Si Bamako m’était conté...

, par Afrique in visu

Nourri de l’imagerie traditionnelle des studios malien, Baptiste de Ville d’Avray a tiré le portrait de ses proches et voisins en improvisant un studio photo éphémère.
« Si Bamako m’était contée... » est une série de portraits photographiques qui vise à développer des représentations visuelles sur la complexité des relations, l’enrichissement personnel, les espérances, les rêves, les échanges et l’intimité de chacun.
Ces portraits reflètent la relation intimiste, qui s’est établie entre Baptiste de Ville d’Avray et l’individu photographié, basée sur la confiance et l’écoute. Le photographe n’est pas un simple observateur mais il est devenu le metteur en scène de ces portraits. Un accessoiriste qui attache autant d’importance au banal qu’à l’extraordinaire et porte son regard sur des instants quotidiens.

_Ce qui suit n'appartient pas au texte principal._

(* ===== verification/Prelude.v ===== *)
(** * The Hivemind worker, verified

    Hivemind runs inference workloads on a fleet of GPU nodes.  A replicated control plane
    (Zig, [core/]) decides where pods run; on each node a worker (Rust, [worker/]) registers
    with the control plane over TCP, is told to start, probe and stop pods, drives a
    container runtime, forwards run requests to pods and reports what happens.  This library
    models the worker: the program that holds the node's resources and must never lose,
    leak or double-count a pod.  It covers the whole of [worker/src/], and runs its
    unit tests on the model.

    ** The parts and how they interact

    [Worker::tick] ([worker.rs]) is the centre: it drains the messages an [Io] delivers,
    handles each ([handle_start_pod], [handle_stop_pod], [handle_probe_pod],
    [handle_run_request]), drives every tracked pod through its life cycle with calls of a
    [Runtime] made on worker threads, mounts volumes, resolves secrets, sends heartbeats.
    [RealIo] implements [Io] over framed, optionally encrypted TCP; [ProcessRuntime] and
    [ContainerdRuntime] implement [Runtime].  [main.rs] connects to one replica after another,
    runs sessions, serves metrics and shuts down on a signal.  [sim/] replaces the network,
    the runtime and the control plane by deterministic ones and checks the worker while it
    injects faults; [bin/fuzz.rs] runs that for many seeds.

    ** Files

    - [Prelude]: results, panics, the state monad and its [wp], machine integers, sorting,
      slices, sums over maps.  [RustStr], [RustParse]: the methods of the Rust standard
      library the sources call (UTF-8, [lines], [trim], [parse], socket addresses).
    - [Types] ([types.rs], [message.rs], data of [runtime.rs]), [Prng] ([prng.rs]),
      [Traits] ([io.rs], [runtime.rs] as type classes; [Host], the operating system).
    - [Crypto] ([crypto.rs]), [Protocol] (the codecs of [protocol.rs]), [Frame] (its frame
      I/O), [RealIo] ([real_io.rs]); [Connection] the worker and its connection together.
    - [Volumes] ([volumes.rs]), [Secrets] ([secrets.rs]).
    - [Worker] ([worker.rs]: every handler, [drive_pods] with its phases and threads,
      retries, tombstones, shutdown); [WorkerInv] its invariant and life cycle;
      [Keeps] the rules for code that keeps an invariant; [WorkerThreads], [WorkerSafety],
      [WorkerLiveness], [Ownership], [Reports], [WorkerSpec], [WorkerShutdown] its theorems.
    - [System] (what the real runtimes ask of the operating system, with laws), [Http]
      (probes and run requests), [Process], [ProcessSafety], [ProcessThreads], [ProcessSteps],
      [ProcessReturn], [ProcessLaws] ([runtime/process.rs]), [Containerd], [ContainerdText], [ContainerdSafety],
      [ContainerdLaws] ([runtime/containerd.rs]); the two [Laws] files make them instances of
      the [Runtime] class the worker is written against.
    - [Config], [Agent], [AgentSafety], [AgentRetry], [AgentOwnership] ([main.rs]), [Fingerprint]
      ([fingerprint.rs]), [Metrics] ([metrics.rs]).
    - [SimIo], [SimRuntime], [SimNetwork], [SimChecker], [SimControlPlane], [Simulator],
      [SimulatorSafety], [SimRunner] ([sim/]); [Fuzz], [FuzzSafety] ([bin/fuzz.rs]).
    - [WorkerExamples], [LivenessExamples], [AgentExamples], [FuzzExamples], [RuntimeExamples],
      [OwnershipExamples], [ReportsExamples]: concrete runs, instances of every interface, and the
      theorems applied to them.
    - [WorkerTests], [ProtocolTests], [SimulatorTests], [RunnerTests], [SimTests], [ProcessTests],
      [ContainerdTests], [AgentTests], [UnitTests]: the unit tests of the sources with their
      doubles, as programs over the definitions above; each file ends with the lemma that
      they pass.

    ** How code becomes definitions

    A function that changes state is a term of [M S A], state passing with panics: a failed
    [assert!], [expect], index or unchecked [+] is [Panic] with its message, so a run without
    a panic is also one in which nothing overflows.  [Result] is [result].  A [uN] is a [Z]
    with its bounds in the invariants and its wrap-around written out where the source wraps.
    A [HashMap] is a [gmap]; where its iteration order could show, the source sorts and so does
    the model.  The worker threads of [drive_pods] interleave through an arbitrary schedule;
    one runtime call is one step.  Inside the process runtime, [ProcessSteps] has the
    operations as programs whose steps are single system calls and locked regions, and
    threads interleave between any two; [ProcessThreads] is what they look like from the
    process map and the port lock.  The process of [main.rs] logs its own system calls
    ([ag_calls]), so that what it connects to and how long it sleeps can be stated.

    Code outside the repository is a parameter: the AEAD and key derivation ([Aead]), the
    operating system ([Host], [System]), the node ([Node]: host name, NVML), sockets
    (scripts of events), the formatting of strings by [{:?}].  The laws assumed of them
    ([AeadLaws], [IoLaws], [SystemLaws], [ClockLaws], [CtrLaws], [credential_store], [untouched])
    are documented behaviour of those parts and each has an instance in the examples.

    Recursion that is not structural has fuel, and the theorems show it is enough: [tick]
    needs one unit more than the [Io] has messages pending ([TICK_FUEL], [QUEUE_FUEL] = 257,
    one more than a queue holds); [recv] one per event and byte of the socket's script;
    [run_threads] two steps per operation; [TERM_FUEL] and [STOP_FUEL] the polls in 30 s of
    grace, [KILL_FUEL] those in 2 s; the agent's loops one per load of the shutdown flag up
    to the signal.

    ** What the theorems show

    - The worker keeps its invariant through every tick, over every [Io], runtime, host and
      schedule; the resource counters are exactly the sums over live pods and never exceed
      the node; in a tick every slot lives one life at most ([one_life]): a pod moves along the
      life cycle and is not replaced; under a runtime and volumes that do not fail
      an accepted pod runs after three ticks; stops complete only when verified; over every
      runtime that meets [RuntimeLaws], which the simulated, the process and the containerd
      runtime do, no container is ever running that no tracked pod accounts for; admission,
      routing, retry, pruning and shutdown behave as specified on every branch.
    - The worker refines the life cycle as the control plane sees it ([pod_says] in [Reports]):
      over any number of ticks, what it sent about a pod is a trace of that specification, over
      every [Io] that keeps a log ([IoLog]; [Recorded] makes any [Io] keep one).  The last report
      on a pod is its state, except for a pod being stopped, which is not announced.  These
      histories end where shutdown begins.  Over TCP ([Connection]) the bytes on the socket
      decode to those messages, in order, all of them while the connection is up.
    - The codecs and frames round-trip, are total on arbitrary bytes, and the incremental and
      the blocking decoder agree; the TCP connection reassembles any split of the stream.
    - The runtimes answer [Ok] only on evidence, always end, never share ports, never touch
      another pod's containers, never adopt a container of another workload, leave no
      credentials on disk unless their removal itself fails; the threads of the process
      runtime neither deadlock nor panic nor lose a process, whatever their schedule.
    - The process ends once signalled, and exit code 0 means that nothing is left behind and
      nothing is left running in the runtime; it tries the replicas in turn and waits between
      attempts as long as its back-off says.  These theorems, and those on reachable workers,
      are about nodes whose capacities are below the maxima of their types.
    - The simulation is safe, its verdicts mean what they say, its network delivers in order
      within sessions; the fuzzer tests every seed and its exit status is the verdict.
    - The definitions answer as the code does where its authors pinned it down: 193 of the 205
      unit tests, the plaintext vectors of [tests/wire/contract-v6.json] among them, pass by
      computation.
    - Where the code falls short of what it means to do, a theorem says so:
      [drive_panics_without_room], [shutdown_revives_tombstone],
      [admission_overflows_at_type_maximum], [checker_false_alarm],
      [from_hex_panics_on_multibyte_key], [redaction_leaks_password_with_username],
      [workstation_cards_taken_for_datacenter_cards], [overlayfs_flag_loses_to_environment].

    ** Not modelled

    Messages on standard error and tracing spans; the Python server a process pod runs (only
    the values put into it).  Eight unit tests: two overlap calls in time, one compares
    addresses, three are about the Python server or the HTTP crate, two repeat a run and
    compare it with itself.  Four more, long simulations, are translated but evaluated only by
    hand ([long_runner_tests]); the encrypted contract vector needs the real cipher.  The control plane ([core/], Zig), the API server
    and benchmarks ([api/], [bench/], Go) and the deployment scripts are other programs.
    A container that [ctr containers create] made although it failed or timed out has no
    task, so it does not run, and is not counted as owned. *)

From Stdlib Require Export ZArith Lia String Ascii Permutation Sorted.
From stdpp Require Export base gmap list strings pretty.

Ces images tentent de saisir une parcelle du vécu des figurants pour qu’elles deviennent signifiantes pour le spectateur. Car à travers l’expérience intime se trouve une expérience universelle vécue par tous à différents niveaux.
Réaliser des portraits de vie et non pas des portraits d’apparat, laisser entrevoir des traces du passé.
Ces photographies cadrées dans l’environnement quotidien de « mon Voisin » s’attachent à ces visages comme des contes à déchiffrer où l’on peut lire un passé, un futur et surtout un parcours singulier. Ces photographies insistent sur l’idée d’ici et d’ailleurs.
Sans toutefois devenir narratif ou nostalgique, ces portraits suggèrent un imaginaire à la fois poétique et ambiguë. Le langage photographique intimiste adopté, est basé sur une trajectoire commune.